RECORDS FOR THIS TASK below:
Lemma pages_alloc_loop_spec n i flags v k ms pm vm ar :
  kinv k ms pm vm ar → (PAGE_SIZE | v) → 0 ≤ v → v + Z.of_nat n * PAGE_SIZE ≤ W32 →
  room (Z.of_nat n * page_cost) k →
  (∀ x, v ≤ x < v + Z.of_nat n * PAGE_SIZE → ¬ covers vm x ALLOC_VM_KERNEL) →
  ∃ ok ps k' ms' pm', pages_alloc_loop n i flags v k = Ret (ok, i + Z.of_nat (length ps)) k' ∧
    kinv k' ms' pm' vm ar ∧ lay_grows (Z.of_nat n * page_cost) (k_lay k) (k_lay k') ∧
    (∀ m, m ≠ _kern_pm_alloc_map → ms' !! m = ms !! m) ∧
    frames_taken pm pm' ps ∧ wired k k' v ps ∧ (length ps ≤ n)%nat ∧ (ok = true → length ps = n).
Proof.
  revert i v k ms pm. induction n as [|n IH]; intros i v k ms pm Hk Hd Hv He Hroom Hnf.
  { exists true, [], k, ms, pm. simpl. split; [by rewrite Z.add_0_r|]. split; [done|].
    split; [by apply lay_grows_refl|]. split; [done|]. split; [apply frames_taken_nil|]. by split; [apply wired_nil|]. }
  cbn [pages_alloc_loop].
  assert (Hcost : Z.of_nat (S n) * page_cost = page_cost + Z.of_nat n * page_cost) by lia.
  assert (0 ≤ Z.of_nat n * page_cost) by (unfold page_cost, PAGE_SIZE; lia).
  assert (Hsz : Z.of_nat (S n) * PAGE_SIZE = PAGE_SIZE + Z.of_nat n * PAGE_SIZE) by lia.
  assert (0 < PAGE_SIZE ∧ 0 ≤ Z.of_nat n * PAGE_SIZE) as [??] by (unfold PAGE_SIZE; lia).
  destruct (page_alloc_spec k ms pm vm ar flags v) as (ok & k1 & ms1 & pm1 & E1 & Hk1 & Hg1 & Hms1 & Hout); try done.
  { lia. }
  { eapply room_mono; [|exact Hroom]. fold page_cost. lia. }
  { intros x Hx. apply Hnf. lia. }
  fold page_cost in Hg1. step E1. destruct ok.
  - destruct Hout as (p & Hp & Hw). rewrite alloc_loop_addr by (unfold KMEM_PAGE_SIZE in *; lia).
    unfold KMEM_PAGE_SIZE.
    destruct (IH (i + 1) (v + PAGE_SIZE) k1 ms1 pm1) as
      (ok & ps & k2 & ms2 & pm2 & E2 & Hk2 & Hg2 & Hms2 & Hf & Hwi & Hle & Hall); try done.
    { by apply Z.divide_add_r. }
    { lia. }
    { lia. }
    { eapply room_grows; [exact Hg1|]. by rewrite <- Hcost. }
    { intros x Hx. apply Hnf. lia. }
    exists ok, (p :: ps), k2, ms2, pm2. split; [rewrite E2; f_equal; f_equal; simpl; lia|]. split; [done|].
    split; [rewrite Hcost; exact (lay_grows_trans _ _ _ _ _ Hg1 Hg2)|].
    split; [intros m Hm; by rewrite Hms2, Hms1|]. split; [by eapply frames_taken_cons|]. split.
    + destruct Hp as (? & ? & ? & _). eapply wired_cons; [|exact Hwi].
      apply wired_translate; done || lia.
    + simpl. split; [lia|]. intros Hok. by rewrite Hall.
  - destruct Hout as [-> Hw]. exists false, [], k1, ms1, pm. simpl. split; [by rewrite Z.add_0_r|]. split; [done|].
    split; [unfold lay_grows in *; lia|]. split; [done|]. split; [apply frames_taken_nil|].
    split; [|split; [lia|done]]. intros x Hx. rewrite decide_False by (simpl; lia).
    unfold current_translate, translate. fold (current_walk k1 x) (current_walk k x). by rewrite Hw.
Qed.

(** Unmapping an area that is mapped. *)
Lemma unmap_area_spec k ms pm vm ar v size :
  kinv k ms pm vm ar → (PAGE_SIZE | v) → (PAGE_SIZE | size) → 0 ≤ v → 0 < size < W32 → v + size ≤ W32 →
  (∀ x, v ≤ x < v + size → current_translate k x ≠ None) →
  ∃ k', on_pg (paging_unmap KERNEL_VMA (_current_page_dir (k_pg k)) v size) k = Ret tt k' ∧
    kinv k' ms pm vm ar ∧ k_lay k' = k_lay k ∧
    ∀ x, 0 ≤ x < W32 → current_translate k' x =
      if decide (v ≤ x < v + size) then None else current_translate k x.
Proof.
  intros Hk Hd Hds Hv Hs He Hmap. pose proof Hk as [].
  destruct (paging_unmap_spec KERNEL_VMA (pg_view k) (_current_page_dir (k_pg k)) v size)
    as (s' & E & Ho & Hok & Hw); try done; [lia|lia| |].
  { intros x Hx. specialize (Hmap x Hx). rewrite current_unmapped in Hmap.
    destruct (current_walk k x) as [e|] eqn:Hwx; [|done]. eapply walk_table; [done| |exact Hwx]. lia. }
  exists (put_pg s' k). split; [by apply on_pg_ok|]. unfold only_ptabs in Ho. split; [|split].
  - eapply (kinv_put_pg k ms pm vm ar s' 0); try done.
    + by rewrite Ho.
    + rewrite Ho. by apply lay_grows_refl.
    + intros x Hc. rewrite Hw by by eapply covers_bounds. destruct (decide _); [done|]. by apply ki_unmapped0.
  - rewrite Ho. done.
  - intros x Hx. unfold current_translate, translate.
    fold (current_walk (put_pg s' k) x) (current_walk k x). rewrite put_pg_walk by (by rewrite Ho).
    rewrite Hw by done. by destruct (decide _).
Qed.

Lemma pages_free_loop_spec n flags v k ms pm vm ar :
  kinv k ms pm vm ar → (PAGE_SIZE | v) → 0 ≤ v → v + Z.of_nat n * PAGE_SIZE ≤ W32 →
  (∀ x, v ≤ x < v + Z.of_nat n * PAGE_SIZE → current_translate k x ≠ None) →
  ∃ k', pages_free_loop n flags v k = Ret tt k' ∧ kinv k' ms pm vm ar ∧ k_lay k' = k_lay k ∧
    ∀ x, 0 ≤ x < W32 → current_translate k' x =
      if decide (v ≤ x < v + Z.of_nat n * PAGE_SIZE) then None else current_translate k x.
Proof.
  revert v k. induction n as [|n IH]; intros v k Hk Hd Hv He Hmap.
  { exists k. split; [done|]. split; [done|]. split; [done|]. intros x Hx. by rewrite decide_False by (simpl; lia). }
  cbn [pages_free_loop].
  assert (Hsz : Z.of_nat (S n) * PAGE_SIZE = PAGE_SIZE + Z.of_nat n * PAGE_SIZE) by lia.
  assert (0 < PAGE_SIZE < W32 ∧ 0 ≤ Z.of_nat n * PAGE_SIZE) as [??] by (unfold PAGE_SIZE; lia).
  unfold kmem_page_free. step (on_pg_ok paging_pd_current k _ _ eq_refl). rewrite put_pg_view.
  destruct (unmap_area_spec k ms pm vm ar v KMEM_PAGE_SIZE) as (k1 & E1 & Hk1 & Hl1 & Hw1); try done.
  { unfold KMEM_PAGE_SIZE. lia. }
  { unfold KMEM_PAGE_SIZE. intros x Hx. apply Hmap. lia. }
  step E1. rewrite (bind_ret _ _ _ _ _ (ret_ok tt k1)).
  rewrite free_loop_addr by (unfold KMEM_PAGE_SIZE in *; lia). unfold KMEM_PAGE_SIZE in *.
  destruct (IH (v + PAGE_SIZE) k1) as (k2 & E2 & Hk2 & Hl2 & Hw2); try done.
  { by apply Z.divide_add_r. }
  { lia. }
  { lia. }
  { intros x Hx. rewrite Hw1, decide_False by lia. apply Hmap. lia. }
  exists k2. split; [done|]. split; [done|]. split; [congruence|].
  intros x Hx. rewrite Hw2, Hw1 by done. rewrite Hsz.
  destruct (decide (v ≤ x < v + PAGE_SIZE)), (decide (v + PAGE_SIZE ≤ x < _)), (decide (v ≤ x < _)); done || lia.
Qed.

(** The pages wired before a failure are unmapped again. *)
Lemma wired_mapped k k' a ps x :
  wired k k' a ps → 0 ≤ a → a + Z.of_nat (length ps) * PAGE_SIZE ≤ W32 →
  a ≤ x < a + Z.of_nat (length ps) * PAGE_SIZE → current_translate k' x ≠ None.
Proof.
  intros Hw Ha He Hx. rewrite Hw by lia. rewrite decide_True by done.
  destruct (lookup_lt_is_Some_2 ps (Z.to_nat ((x - a) / PAGE_SIZE))) as [p ->]; [|done].
  apply Nat2Z.inj_lt. rewrite Z2Nat.id by (apply Z.div_pos; [lia|done]).
  apply Z.div_lt_upper_bound; [done|]. lia.
Qed.

Lemma pages_alloc_spec flags v n k ms pm vm ar :
  kinv k ms pm vm ar → (PAGE_SIZE | v) → 0 ≤ v → 0 ≤ n → v + n * PAGE_SIZE ≤ W32 → room (n * page_cost) k →
  (∀ x, v ≤ x < v + n * PAGE_SIZE → ¬ covers vm x ALLOC_VM_KERNEL) →
  ∃ (ok : bool) ps k' ms' pm', kmem_pages_alloc flags v n true k = Ret ok k' ∧ kinv k' ms' pm' vm ar ∧
    lay_grows (n * page_cost) (k_lay k) (k_lay k') ∧ (∀ m, m ≠ _kern_pm_alloc_map → ms' !! m = ms !! m) ∧ frames_taken pm pm' ps ∧ Z.of_nat (length ps) ≤ n ∧
    if ok then Z.of_nat (length ps) = n ∧ wired k k' v ps
    else ∀ x, 0 ≤ x < W32 → current_translate k' x =
      if decide (v ≤ x < v + Z.of_nat (length ps) * PAGE_SIZE) then None else current_translate k x.
Proof.
  intros Hk Hd Hv Hn He Hroom Hnf. unfold kmem_pages_alloc. rewrite <- (Z2Nat.id n Hn) in He, Hroom, Hnf.
  destruct (pages_alloc_loop_spec (Z.to_nat n) 0 flags v k ms pm vm ar)
    as (ok & ps & k1 & ms1 & pm1 & E1 & Hk1 & Hg1 & Hms & Hf & Hw & Hle & Hall); try done.
  step E1. rewrite Z2Nat.id in * by done. rewrite Z.add_0_l. destruct ok.
  - exists true, ps, k1, ms1, pm1. split; [by destruct (negb _); [step (flush_id k1)|]|].
    split; [done|]. split; [done|]. split; [done|]. split; [done|]. rewrite Hall by done. rewrite Z2Nat.id by done. done.
  - unfold kmem_pages_free. rewrite Nat2Z.id. set (m := length ps) in *.
    assert (Hm : v + Z.of_nat m * PAGE_SIZE ≤ W32) by (unfold PAGE_SIZE in *; lia).
    destruct (pages_free_loop_spec m flags v k1 ms1 pm1 vm ar) as (k2 & E2 & Hk2 & Hl2 & Hw2); try done.
    { intros x Hx. by eapply wired_mapped. }
    step E2. exists false, ps, k2, ms1, pm1. split; [by destruct (negb _); [step (flush_id k2)|]|].
    split; [done|]. split; [by rewrite Hl2|]. split; [done|]. split; [done|]. split; [lia|]. intros x Hx.
    rewrite Hw2 by done. destruct (decide _) as [|Hout]; [done|]. rewrite Hw by done. by rewrite decide_False.
Qed.

Lemma page_align_pages sz :
  0 < sz → sz ≤ W32 - PAGE_SIZE →
  KMEM_PAGE_ALIGN sz = (sz + PAGE_SIZE - 1) / PAGE_SIZE * PAGE_SIZE ∧ 0 < (sz + PAGE_SIZE - 1) / PAGE_SIZE ∧
  KMEM_PAGE_ALIGN sz < W32.
Proof.
  intros H0 He. unfold KMEM_PAGE_ALIGN, page_align.
  destruct (align_address_bounds sz PAGE_SIZE) as [Hb [q Hq]]; [apply pow2_32_page|lia|unfold PAGE_SIZE in *; lia|].
  rewrite Hq in *. unfold PAGE_SIZE in *. assert ((sz + 4096 - 1) / 4096 = q) as ->.
  { symmetry. apply (Z.div_unique _ _ _ (sz + 4096 - 1 - q * 4096)); lia. }
  lia.
Qed.

Lemma same_translate k k' x : k_pg k' = k_pg k → current_translate k' x = current_translate k x.
Proof. unfold current_translate, translate, walk, pg_view. by intros ->. Qed.

(** A failed [kmem_pages_alloc] leaves the new area unmapped, as it was. *)
Lemma unwound_translate k k' a n m x :
  (∀ x, a ≤ x < a + n → current_translate k x = None) → m ≤ n →
  current_translate k' x = (if decide (a ≤ x < a + m) then None else current_translate k x) →
  current_translate k' x = current_translate k x.
Proof. intros Hun Hm ->. destruct (decide _); [|done]. rewrite Hun; [done|lia]. Qed.

(** Undoing [area_taken]. *)
Lemma area_restored (vm vm' vm'' : list allocator_region) (ar ar' ar'' : list vm_map_region) a size :
  wf_list vm → area_taken vm vm' ar ar' a size → areas ar'' = delete a (areas ar') →
  (∀ x f, covers vm'' x f ↔ covers vm' x f ∨ (f = ALLOC_VM_KERNEL ∧ a ≤ x < a + size)) →
  (∀ x f, covers vm'' x f ↔ covers vm x f) ∧ areas ar'' = areas ar.
Proof.
  intros Hwf (_ & _ & _ & Hfree & Hcov & Hnone & Har) Har'' Hcov''. split.
  - intros x f. rewrite Hcov'', Hcov. split; [intros [[? _]|[-> Hx]]; [done|by apply Hfree]|].
    intros Hc. destruct (decide (a ≤ x < a + size)) as [Hx|]; [right|by left].
    split; [|done]. apply (covers_flags 1 vm x); [done|done|by apply Hfree].
  - rewrite Har'', Har. by rewrite delete_insert_id.
Qed.

(** Giving back a new area that is not mapped. *)
Lemma vm_unalloc_spec k ms pm vm vm' ar ar' a size :
  wf_list vm → area_taken vm vm' ar ar' a size → kinv k ms pm vm' ar' → room 23 k →
  (∀ x, a ≤ x < a + size → current_translate k x = None) →
  ∃ k' ms' vm'' ar'', kmem_vm_free a k = Ret tt k' ∧ kinv k' ms' pm vm'' ar'' ∧
    lay_grows 23 (k_lay k) (k_lay k') ∧ k_pg k' = k_pg k ∧ (∀ m, m ≠ _kern_vm_alloc_map → ms' !! m = ms !! m) ∧
    (∀ x f, covers vm'' x f ↔ covers vm x f) ∧ areas ar'' = areas ar.
Proof using Type fresh_vr.
  intros Hwf Ht Hk Hroom Hun. pose proof Ht as (_ & _ & _ & _ & _ & _ & Har).
  destruct (vm_free_spec k ms pm vm' ar' a size)
    as (k' & ms' & vm'' & ar'' & E & Hk' & Hg & Hp & Hms & Har'' & Hcov''); [done| |done| |].
  { by rewrite Har, lookup_insert_eq. }
  { intros v Hv. apply current_unmapped. auto. }
  exists k', ms', vm'', ar''. split; [done|]. split; [done|]. split; [done|]. split; [done|]. split; [done|].
  by eapply area_restored.
Qed.

(** The allocator's maps that kmem.c does not own. *)
Definition others (ms ms' : gmap Z (list allocator_region)) : Prop :=
  ∀ m, m ≠ _kern_pm_alloc_map → m ≠ _kern_vm_alloc_map → ms' !! m = ms !! m.

Lemma kmem_alloc_spec k ms pm vm ar sz (n := (sz + PAGE_SIZE - 1) / PAGE_SIZE) :
  kinv k ms pm vm ar → 0 < sz → sz ≤ W32 - PAGE_SIZE → room (88 + n * page_cost) k →
  ∃ a k' ms' pm' vm' ar' ps, kmem_alloc sz k = Ret a k' ∧ kinv k' ms' pm' vm' ar' ∧
    lay_grows (88 + n * page_cost) (k_lay k) (k_lay k') ∧ others ms ms' ∧ frames_taken pm pm' ps ∧
    ((area_taken vm vm' ar ar' a (n * PAGE_SIZE) ∧ Z.of_nat (length ps) = n ∧ wired k k' a ps) ∨
     (a = 0 ∧ (∀ x f, covers vm' x f ↔ covers vm x f) ∧ areas ar' = areas ar ∧
      ∀ x, 0 ≤ x < W32 → current_translate k' x = current_translate k x)).
Proof.
  intros Hk H0 Hmax Hroom. destruct (page_align_pages sz H0 Hmax) as (Hal & Hn & Hlt). fold n in Hal, Hn.
  unfold kmem_alloc. cbv zeta. rewrite Hal in Hlt |- *. unfold KMEM_PAGE_SIZE.
  rewrite Z.div_mul by done.
  assert (0 ≤ n * page_cost ∧ 0 < n * PAGE_SIZE) as [Hc0 Hs0] by (unfold page_cost, PAGE_SIZE in *; lia).
  destruct (vm_alloc_spec k ms pm vm ar (n * PAGE_SIZE)) as (a & k1 & ms1 & vm1 & ar1 & E1 & Hk1 & Hg1 & Hp1 & Hms1 & Hout);
    [done|lia|apply Z.divide_factor_r|by eapply room_mono; [|exact Hroom]; lia|].
  step E1. destruct Hout as [(-> & -> & ->)|Ht].
  { exists 0, k1, ms1, pm, vm, ar, []. split; [done|]. split; [done|]. split; [unfold lay_grows in *; lia|].
    split; [intros m _ Hm; auto|]. split; [apply frames_taken_nil|].
    right. split; [done|]. split; [done|]. split; [done|]. intros x _. by apply same_translate. }
  pose proof Ht as (Ha0 & Had & Hae & Hfree & Hcov & _ & Har).
  rewrite (proj2 (Z.eqb_neq a 0)) by lia. cbn [negb].
  destruct (pages_alloc_spec 0 a n k1 ms1 pm vm1 ar1)
    as (ok & ps & k2 & ms2 & pm2 & E2 & Hk2 & Hg2 & Hms2 & Hf & Hle & Hok); [done|done|lia..| | |].
  { eapply room_grows; [exact Hg1|]. eapply room_mono; [|exact Hroom]. lia. }
  { by intros x Hx [_ []]%Hcov. }
  step E2. destruct ok.
  { exists a, k2, ms2, pm2, vm1, ar1, ps. split; [done|]. split; [done|]. split; [unfold lay_grows in *; lia|].
    split; [intros m H1 H2; by rewrite Hms2, Hms1|]. split; [done|]. left.
    destruct Hok as [Hl Hw]. split; [done|]. split; [done|]. intros x Hx. rewrite Hw by done.
    by rewrite (same_translate k k1). }
  assert (Hsame : ∀ x, 0 ≤ x < W32 → current_translate k2 x = current_translate k x).
  { intros x Hx. rewrite <- (same_translate k k1 x Hp1).
    apply (unwound_translate k1 k2 a (n * PAGE_SIZE) (Z.of_nat (length ps) * PAGE_SIZE)); [|unfold PAGE_SIZE; lia|auto].
    intros y Hy. rewrite (same_translate k k1 y Hp1). apply current_unmapped, Hk. by apply Hfree. }
  destruct (vm_unalloc_spec k2 ms2 pm2 vm vm1 ar ar1 a (n * PAGE_SIZE))
    as (k3 & ms3 & vm3 & ar3 & E3 & Hk3 & Hg3 & Hp3 & Hms3 & Hvm & Hars); [apply Hk|done|done| | |].
  { eapply room_grows; [exact (lay_grows_trans _ _ _ _ _ Hg1 Hg2)|]. eapply room_mono; [|exact Hroom]. lia. }
  { intros v Hv. rewrite Hsame by lia. apply current_unmapped, Hk. by apply Hfree. }
  cbn [negb]. step E3.
  exists 0, k3, ms3, pm2, vm3, ar3, ps. split; [done|]. split; [done|]. split; [unfold lay_grows in *; lia|].
  split; [intros m H1 H2; by rewrite Hms3, Hms2, Hms1|]. split; [done|]. right.
  split; [done|]. split; [done|]. split; [done|]. intros x Hx. by rewrite (same_translate k2 k3), Hsame.
Qed.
End of RECORDS FOR THIS TASK.
What you return must be the lines above that run from the line with "- rewrite Ho. done." to the line with "unfold kmem_page_free. step", inclusive, each copied exactly.

  - rewrite Ho. done.
  - intros x Hx. unfold current_translate, translate.
    fold (current_walk (put_pg s' k) x) (current_walk k x). rewrite put_pg_walk by (by rewrite Ho).
    rewrite Hw by done. by destruct (decide _).
Qed.

Lemma pages_free_loop_spec n flags v k ms pm vm ar :
  kinv k ms pm vm ar → (PAGE_SIZE | v) → 0 ≤ v → v + Z.of_nat n * PAGE_SIZE ≤ W32 →
  (∀ x, v ≤ x < v + Z.of_nat n * PAGE_SIZE → current_translate k x ≠ None) →
  ∃ k', pages_free_loop n flags v k = Ret tt k' ∧ kinv k' ms pm vm ar ∧ k_lay k' = k_lay k ∧
    ∀ x, 0 ≤ x < W32 → current_translate k' x =
      if decide (v ≤ x < v + Z.of_nat n * PAGE_SIZE) then None else current_translate k x.
Proof.
  revert v k. induction n as [|n IH]; intros v k Hk Hd Hv He Hmap.
  { exists k. split; [done|]. split; [done|]. split; [done|]. intros x Hx. by rewrite decide_False by (simpl; lia). }
  cbn [pages_free_loop].
  assert (Hsz : Z.of_nat (S n) * PAGE_SIZE = PAGE_SIZE + Z.of_nat n * PAGE_SIZE) by lia.
  assert (0 < PAGE_SIZE < W32 ∧ 0 ≤ Z.of_nat n * PAGE_SIZE) as [??] by (unfold PAGE_SIZE; lia).
  unfold kmem_page_free. step (on_pg_ok paging_pd_current k _ _ eq_refl). rewrite put_pg_view.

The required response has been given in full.